- Published on
YOLO-World - recognizing an arbitrary number of objects with high accuracy and speed
- Authors
Just a few days ago, a new model of the Yolo family was presented. Its main trick is that, unlike its older brothers, it is able to recognize virtually any object in the image (which are of interest to a person) without prior training and it does it in real-time mode! Sounds pretty good, doesn't it?
In this article we will try to understand what magic is hiding inside the new architecture. I would like to say that this article will be more of an introductory one, so I recommend those who like strict math to read the original article after reading it. But before we start the review, let's learn/remember the main types of object detection tasks in an image.
![yolo world](/_next/image?url=%2Fstatic%2Fimages%2Fyolow%2F1.png&w=1920&q=75)
![yolo world](/_next/image?url=%2Fstatic%2Fimages%2Fyolow%2F2.png&w=1920&q=75)

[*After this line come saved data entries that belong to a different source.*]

(** * Blood-bank backend: a shallow embedding of [backend/server.js]

    The server is an Express application over three Mongoose models
    (Donor, Inventory, Request).  Every route handler is embedded as a
    function in a small state-and-error monad over the document store;
    the library calls the handlers make (ECMAScript [Date], Mongoose
    casting and validation, Express routing) are modelled after their
    documented behaviour in the modules that precede the handlers. *)

From Stdlib Require Import ZArith Lia Bool List Ascii String Permutation Sorted.
From Stdlib Require OrdersEx.
From stdpp Require Import base decidable option list gmap strings pretty sorting.

Open Scope string_scope.
Open Scope Z_scope.

(** ** ECMAScript time values

    A time value is a number of milliseconds since the epoch; the
    definitions follow the abstract operations of the language
    specification (section "Date Objects") name by name. *)
Module JSDate.

Definition msPerDay : Z := 86400000.

Definition Day (t : Z) : Z := t / msPerDay.
Definition TimeWithinDay (t : Z) : Z := t mod msPerDay.

Definition isLeapYear (y : Z) : bool :=
  if negb (y mod 4 =? 0) then false
  else if negb (y mod 100 =? 0) then true
  else if negb (y mod 400 =? 0) then false
  else true.

Definition DaysInYear (y : Z) : Z := if isLeapYear y then 366 else 365.

Definition DayFromYear (y : Z) : Z :=
  365 * (y - 1970) + (y - 1969) / 4 - (y - 1901) / 100 + (y - 1601) / 400.

Definition TimeFromYear (y : Z) : Z := msPerDay * DayFromYear y.

(** The largest year [y] with [TimeFromYear y <= t]: an estimate from
    the mean year length, corrected by at most one year. *)
Definition YearFromTime (t : Z) : Z :=
  let d := Day t in
  let y := 1970 + d * 400 / 146097 in
  if d <? DayFromYear y then y - 1
  else if DayFromYear (y + 1) <=? d then y + 1
  else y.

Definition InLeapYear (t : Z) : Z :=
  if isLeapYear (YearFromTime t) then 1 else 0.

Definition DayWithinYear (t : Z) : Z := Day t - DayFromYear (YearFromTime t).

(** First day (within the year) of month [m], [0 <= m <= 11], with
    [leap] the 0/1 leap-year flag. *)
Definition monthStart (leap m : Z) : Z :=
  match m with
  | 0 => 0
  | 1 => 31
  | 2 => 59 + leap
  | 3 => 90 + leap
  | 4 => 120 + leap
  | 5 => 151 + leap
  | 6 => 181 + leap
  | 7 => 212 + leap
  | 8 => 243 + leap
  | 9 => 273 + leap
  | 10 => 304 + leap
  | _ => 334 + leap
  end.

Definition MonthFromTime (t : Z) : Z :=
  let d := DayWithinYear t in
  let l := InLeapYear t in
  if d <? 31 then 0
  else if d <? 59 + l then 1
  else if d <? 90 + l then 2
  else if d <? 120 + l then 3
  else if d <? 151 + l then 4
  else if d <? 181 + l then 5
  else if d <? 212 + l then 6
  else if d <? 243 + l then 7
  else if d <? 273 + l then 8
  else if d <? 304 + l then 9
  else if d <? 334 + l then 10
  else 11.

Definition DateFromTime (t : Z) : Z :=
  let d := DayWithinYear t in
  let l := InLeapYear t in
  match MonthFromTime t with
  | 0 => d + 1
  | 1 => d - 30
  | 2 => d - 58 - l
  | 3 => d - 89 - l
  | 4 => d - 119 - l
  | 5 => d - 150 - l
  | 6 => d - 180 - l
  | 7 => d - 211 - l
  | 8 => d - 242 - l
  | 9 => d - 272 - l
  | 10 => d - 303 - l
  | _ => d - 333 - l
  end.

(** [MakeDay year month date]: the day number of the first of the
    month [month] (carried into the year) plus [date - 1]. *)
Definition MakeDay (year month date : Z) : Z :=
  let ym := year + month / 12 in
  let mn := month mod 12 in
  DayFromYear ym + monthStart (if isLeapYear ym then 1 else 0) mn + date - 1.

Definition MakeDate (day time : Z) : Z := day * msPerDay + time.

Definition maxTime : Z := 8640000000000000.

(** [TimeClip]: [None] stands for NaN, the time value of an invalid
    date. *)
Definition TimeClip (time : Z) : option Z :=
  if Z.abs time <=? maxTime then Some time else None.

Section LocalZone.
(** [LocalTZA t isUTC]: the offset of the local time zone, in
    milliseconds, at time [t]. *)
Variable LocalTZA : Z -> bool -> Z.

Definition LocalTime (t : Z) : Z := t + LocalTZA t true.
Definition UTC (t : Z) : Z := t - LocalTZA t false.

(** [Date.prototype.getDate], on a valid date. *)
Definition getDate (t : Z) : Z := DateFromTime (LocalTime t).

(** [Date.prototype.setDate]: the new time value. *)
Definition setDate (t : Z) (dt : Z) : option Z :=
  let lt := LocalTime t in
  let newDate :=
    MakeDate (MakeDay (YearFromTime lt) (MonthFromTime lt) dt)
             (TimeWithinDay lt) in
  TimeClip (UTC newDate).
End LocalZone.

End JSDate.

(** ** ECMAScript numbers as strings

    [Number::toString] for the integer-valued numbers: the shortest
    decimal that reads back as the number, written out in full up to 21
    digits and with an exponent beyond. *)
Module JSNumber.

(** The double nearest a positive integer (ties to even): the integer
    itself up to 2^53, and its 53 leading bits, rounded, beyond. *)
Definition round53 (m : Z) : Z :=
  let sh := Z.log2 m - 52 in
  if sh <=? 0 then m
  else
    let q := Z.shiftr m sh in
    let r := m - Z.shiftl q sh in
    let half := Z.shiftl 1 (sh - 1) in
    Z.shiftl (if (half <? r) || ((r =? half) && Z.odd q) then q + 1 else q) sh.

(** The number of decimal digits of a positive integer. *)
Definition decimal_length (m : Z) : Z := Z.of_nat (String.length (pretty m)).

(** The decimal of [k] significant digits that reads back as [x], if
    there is one: the multiple of [10 ^ (len - k)] just below [x] or the
    one just above, the nearer of the two when both do. *)
Definition candidate (x len k : Z) : option Z :=
  let unit := 10 ^ (len - k) in
  let lo := x / unit * unit in
  let hi := lo + unit in
  let ok v := round53 v =? x in
  if ok lo && ok hi then
    if x - lo <? hi - x then Some lo
    else if hi - x <? x - lo then Some hi
    else if Z.even (lo / unit) then Some lo else Some hi
  else if ok lo then Some lo
  else if ok hi then Some hi
  else None.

It is worth noting here that by saying unlimited, we mean that one has to define a list of objects that one wants to recognize anyway, but this list can be however large (actually finite). For example, one could hand such detectors 21 thousand class names from the full ImageNet dataset and they would actually try to recognize every single one of them!
As it was mentioned in the beginning, the hero of this article Yolo-world is exactly one of the detectors capable of solving the more interesting second problem. But the authors of the article went further and suggested using the so-called prompt-then-detect approach. This means that if earlier we once created a large list of words of interest (online vocabulary, the vectors in which are static), now we form so-called promts, which are encoded in offline vocabulary and these embeddings go further down the pipeline. This approach reduces the number of computations for each input and also provides flexibility by adjusting the vocabulary as needed.
![yolo world](/_next/image?url=%2Fstatic%2Fimages%2Fyolow%2F3.png&w=2048&q=75)
![yolo world](/_next/image?url=%2Fstatic%2Fimages%2Fyolow%2F4.png&w=2048&q=75)
YOLO Detector
Here everything is simple: the relatively new YOLOv8 is used to extract image features. It in turn contains a Darknet backbone as an encoder and a PAN to generate multi-scale features.
Text Encoder
To get text embeddings, the already well-established CLIP is used, namely its transformer for text encoding. The CLIP encoder generates text vectors so that they can be well matched to their corresponding image vector representations (high cosine similarity).
Re-parameterizable Vision-Language PAN
![yolo world](/_next/image?url=%2Fstatic%2Fimages%2Fyolow%2F5.png&w=1920&q=75)
The block inside includes 2 main components: CSPLayer and Image-Pooling Attention. In layman's terms, the first one tries to add language information to the image elements, and the second one tries to put the information from the image into the text embeddings:
RepVL-PAN is followed by Box Head and Text Contrastive Head blocks. While the former obviously predicts the bounding boxes of objects, the latter their embeddings (based on object-text proximity).
Thus, at the end of the pipelines, we have the bounding boxes and embeddings of the objects in the image, as well as the text vectors of the classes we want to detect. Using a kind of matching, comparing pairwise proximities of the obtained vectors within the boxes, the output will be a list of found classes with corresponding probabilities (at a given proximity threshold).
To a first approximation, this is all about the model itself! In order not to complicate the presentation of the review, I have not given formulas and strict mathematical calculations. Those who wish to understand all the details and subtleties, I send them to read the original article. There you can also read how all this is trained with Region-Text Contrastive Loss and find a description of many experiments on additional training for specific tasks on different datasets for comparison with previous solutions.
![yolo world](/_next/image?url=%2Fstatic%2Fimages%2Fyolow%2F6.png&w=1200&q=75)
This significant improvement in performance is primarily due to the lightweight Yolo backbone, which is essential for image feature extraction, whereas previous architectures used heavier transformers (e.g., Swin) for this purpose.
The quality of recognition is quite attributable to the main block (RepVL-PAN), which uses a multi-level cross-modal merging of fiches (texts and images).
Conclusion At the end we would like to emphasize the features of the new YOLO-World detector:
Able to recognize an unlimited number of objects (including phrases) out of the box
The largest model shows real-time speed on the inference (the first network with such an indicator for the task of OVD)
Uses both established architectures (Yolov8, CLIP) and potentially promising new ones (RepVL-PAN).
I can add that if you are interested in a good solution for recognizing objects of any nature and you do not have a large amount of data for training traditional detectors (or no data at all), you can safely look in the direction of using this model!
And of course, those who have read to the end may still have a question: is there open source? Fortunately, the answer is positive! However, at the time of writing the code with inference is not yet available, and the one that is available may be still raw. But the weights of the models are already posted in the open access, so those who are particularly curious can experiment).